[Dataset entries]
(** The best bet may become any block. *)
Lemma bet_inv h B b : heap_inv h B -> b ∈ B -> heap_inv (set_bestBet h (bl_at b)) B.
Proof.
  intros [I1 I2 I3 I4 I5 I6 I7 I8 I9 I10] Hb. split; try done. right. cbn. by apply list_elem_of_fmap_2.
Qed.

Lemma live_snoc B c : bl_allocs c = [] -> live (B ++ [c]) = live B.
Proof. intros E. rewrite live_app, live_cons, E. cbn. by rewrite app_nil_r. Qed.

(** A block without allocations and with room serves the request. *)
Lemma place_new h B c : heap_inv h (B ++ [c]) -> bl_allocs c = [] -> req + 72 <= bl_size c - sizeof_major ->
  exists r, place h (bl_at c) (req + 32) req = Ok (Some r) /\ served h B c [] req r.
Proof.
  intros Hi Ea Hsz. destruct (place_ok h B c [] req Hi Hreq) as (r & E & Hr); [rewrite Ea; cbn; lia|].
  destruct r as [r|]; [by exists r|]. by cbn in Hr.
Qed.

Lemma loop_null h started best fuel : malloc_loop h 0 started best (req + 32) req fuel = Ok (h, 0).
Proof. by destruct fuel. Qed.

(** One step of the loop: the free bytes of the block decide. *)
Lemma loop_step h B1 b B2 started best f : heap_inv h (B1 ++ b :: B2) ->
  exists h1 best1, heap_inv h1 (B1 ++ b :: B2) /\ h_pages h1 = h_pages h /\ h_bytes h1 = h_bytes h /\
    malloc_loop h (bl_at b) started best (req + 32) req (S f) =
      (if decide (bl_size b - (sizeof_major + used (bl_allocs b)) < req + 72) then
         if decide (first_of bl_at B2 0 = 0) then
           if started then malloc_loop h1 (l_memRoot h1) false best1 (req + 32) req f
           else
             let* '(h, new) := append_page h1 (bl_at b) (req + 32) in
             if decide (new = 0) then Ok (h, 0)
             else
               let* r := place h new (req + 32) req in
               match r with
               | Some r => Ok r
               | None => malloc_full h new started best1 (req + 32) req f
               end
         else malloc_loop h1 (first_of bl_at B2 0) started best1 (req + 32) req f
       else
         let* r := place h1 (bl_at b) (req + 32) req in
         match r with
         | Some r => Ok r
         | None => malloc_full h1 (bl_at b) started best1 (req + 32) req f
         end).
Proof.
  intros Hi. pose proof (bo_at _ _ _ (inv_block _ _ _ _ Hi)).
  cbn [malloc_loop]. rewrite decide_False by lia.
  rewrite (getM_Ok _ _ _ (inv_major _ _ _ _ Hi)). cbn [bind maj_size maj_usage maj_next major_of].
  rewrite (free_bytes _ _ _ _ Hi), (request_small req Hreq). case_decide as Hbest.
  - exists (set_bestBet h (bl_at b)). eexists. split_and!; [|done|done|reflexivity]. apply bet_inv; [done|apply middle_in].
  - exists h. eexists. split_and!; [exact Hi|done|done|reflexivity].
Qed.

**Work task:** Filter the records above and return every line that holds the word "destruct".

**Reply:**
  intros Hi Ea Hsz. destruct (place_ok h B c [] req Hi Hreq) as (r & E & Hr); [rewrite Ea; cbn; lia|].
  destruct r as [r|]; [by exists r|]. by cbn in Hr.
Proof. by destruct fuel. Qed.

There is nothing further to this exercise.